> **Instructions for the task**: Which of the lines below contain the string "symmetry"? Copy each one.

> **Record set**:
(** The veth pair, next to the devices of the others and the loopback. *)
Lemma wpo_pair params ns tns s K0 l idl dl :
  legs_apart s → peer_named (VNIParams.VRF params) s → handles (thr s) !! ns = Some tns →
  tracks K0 l K0 s → (vethLegsForVRF (VNIParams.VRF params)).1 ∉ l →
  (vethLegsForVRF (VNIParams.VRF params)).2 ∉ l →
  K0 !! idl = Some dl → dev_ns dl = tns → dev_name dl = UnderlayLoopback →
  wpo (setupVeth (VNIParams.VRF params) ns) s (λ '(host, pe) s', silent s s' ∧
    ∃ pe' K idh dh idp dp dl', pe = Some pe'
      ∧ tracks K0 ((vethLegsForVRF (VNIParams.VRF params)).1
                   :: (vethLegsForVRF (VNIParams.VRF params)).2 :: l) K s'
      ∧ legs params pe' (cur_ns s) tns K idh idp idl dh dp dl'
      ∧ dev_index dh = link_index host ∧ K0 !! idh = None ∧ K0 !! idp = None).
Proof.
  intros Hu Hpn Hh Ht0 Hf1 Hf2 Hdl Hlns Hln.
  eapply wpo_mono; [apply wpo_wf_post, (wpo_setupVeth _ _ tns); done|].
  intros [host pe] s1 (Hwf & Hs & (pe' & -> & idh & dh & idp & dp & Hdh & Hhns & Hhn & Hhv & Hhi
    & Hhp & Hdp & Hpns & Hpi & Hpname & Hpv) & Hheld). split; [done|].
  destruct (tracks_held _ _ _ _ _ Ht0 (Hheld _ _ (tracks_holds Ht0) (tracks_names Ht0) Hf1 Hf2))
    as (K1 & HK1 & He1 & Hdom1).
  destruct (tracks_pair _ _ _ _ _ _ _ _ Hwf HK1 Hdh Hdp Hhp Hhv Hpv) as (K & HK & Hsub & Kh & Kp).
  rewrite Hhn Hpname in HK.
  pose proof (λ i e Hi, within_absent l K1 s1 i e (tracks_names HK1) (proj2 (tracks_holds HK1)) Hi) as Hout.
  assert (K1 !! idh = None) as Oh by (apply (Hout _ _ Hdh); by rewrite Hhn).
  assert (K1 !! idp = None) as Op by (apply (Hout _ _ Hdp); by rewrite Hpname).
  assert (∀ i, K1 !! i = None → K0 !! i = None) as Hnone.
  { intros i Hi. apply not_elem_of_dom. rewrite -Hdom1. by apply not_elem_of_dom. }
  destruct (He1 _ _ Hdl) as (ml & Hml & _), (wf_peer _ Hwf _ _ _ _ Hdh Hdp Hhp) as [_ Hne].
  exists pe', K, idh, dh, idp, dp, (set_master ml dl). split_and!; [done|done|split|done|auto..].
  - done.
  - by split_and!.
  - done.
  - by split_and!.
  - exact (lookup_weaken _ _ _ _ Hml Hsub).
  - done.
  - split_and!; congruence.
Qed.
(** ** Moving a device *)
Lemma wpo_restoreAddress l id a s d P :
  devs s !! id = Some d → dev_ns d = cur_ns s → dev_index d = link_index l →
  (∀ extra s', silent s s' → IPNet_String (Addr_IPNet a) ∈ dev_addrs d ++ extra →
     devs s' = <[id := set_addrs (dev_addrs d ++ extra) d]> (devs s) → P tt s') →
  wpo (restoreAddress l a) s P.
Proof.
  intros Hd Hns Hi HP. apply wpo_wf. intros Hwf. unfold restoreAddress. cbv zeta.
  apply wpo_bind, wp_attempt. eapply wp_sat; [apply AddrAdd_law|].
  intros [u|e|] s1 (Hs & _ & Hadd); cbn [on_ok]; [| |done].
  - destruct Hadd as (id' & d' & Hat & Hdevs). rewrite -Hi in Hat.
    destruct (dev_at_unique s id d id' d' Hwf Hd Hns Hat) as [-> ->]. wpo_step.
    eapply HP; [done| |exact Hdevs]. cbn. set_solver.
  - destruct Hadd as [Hdevs Hex]. destruct (os_IsExist e); [|by wpo_step]. wpo_step.
    destruct (Hex eq_refl) as (id' & d' & Hat & Hin). rewrite -Hi in Hat.
    destruct (dev_at_unique s id d id' d' Hwf Hd Hns Hat) as [-> ->].
    apply (HP []); [done|by rewrite app_nil_r|]. rewrite app_nil_r Hdevs.
    symmetry. apply insert_id. rewrite Hd. by destruct d.
Qed.

Lemma wpo_restore_loop l id as_ s d P :
  devs s !! id = Some d → dev_ns d = cur_ns s → dev_index d = link_index l →
  (∀ extra s', silent s s' →
     (λ a, IPNet_String (Addr_IPNet a)) <$> as_ ⊆ dev_addrs d ++ extra →
     devs s' = <[id := set_addrs (dev_addrs d ++ extra) d]> (devs s) → P tt s') →
  wpo (forM_ (restoreAddress l) as_) s P.
Proof.
  revert s d P. induction as_ as [|a as_ IH]; intros s d P Hd Hns Hi HP; cbn [forM_].
  { wpo_step. apply (HP []); [done|set_solver|]. rewrite app_nil_r. symmetry.
    apply insert_id. rewrite Hd. by destruct d. }
  wpo_step. apply (wpo_restoreAddress _ id _ _ d); [done..|]. intros ex1 s1 Hs1 Hin Hd1.
  apply (IH s1 (set_addrs (dev_addrs d ++ ex1) d));
    [by rewrite Hd1 lookup_insert_eq|by destruct Hs1 as [-> _]|done|].
  intros ex2 s2 Hs2 Hsub Hd2. cbn [dev_addrs set_addrs] in Hsub.
  apply (HP (ex1 ++ ex2)); [exact (silent_trans _ _ _ Hs1 Hs2)| |].
  - rewrite fmap_cons app_assoc. intros x [->|Hx]%elem_of_cons; [|by apply Hsub].
    rewrite elem_of_app. by left.
  - by rewrite Hd2 Hd1 insert_insert_eq /= app_assoc.
Qed.

(** The device is not one of the set. *)
Definition apart (K : gmap positive Dev) (n : Z) (nic : string) (s : NetState) : Prop :=
  ∀ id d, dev_named s n nic id d → K !! id = None.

> **Answer space**:
    symmetry. apply insert_id. rewrite Hd. by destruct d.
  { wpo_step. apply (HP []); [done|set_solver|]. rewrite app_nil_r. symmetry.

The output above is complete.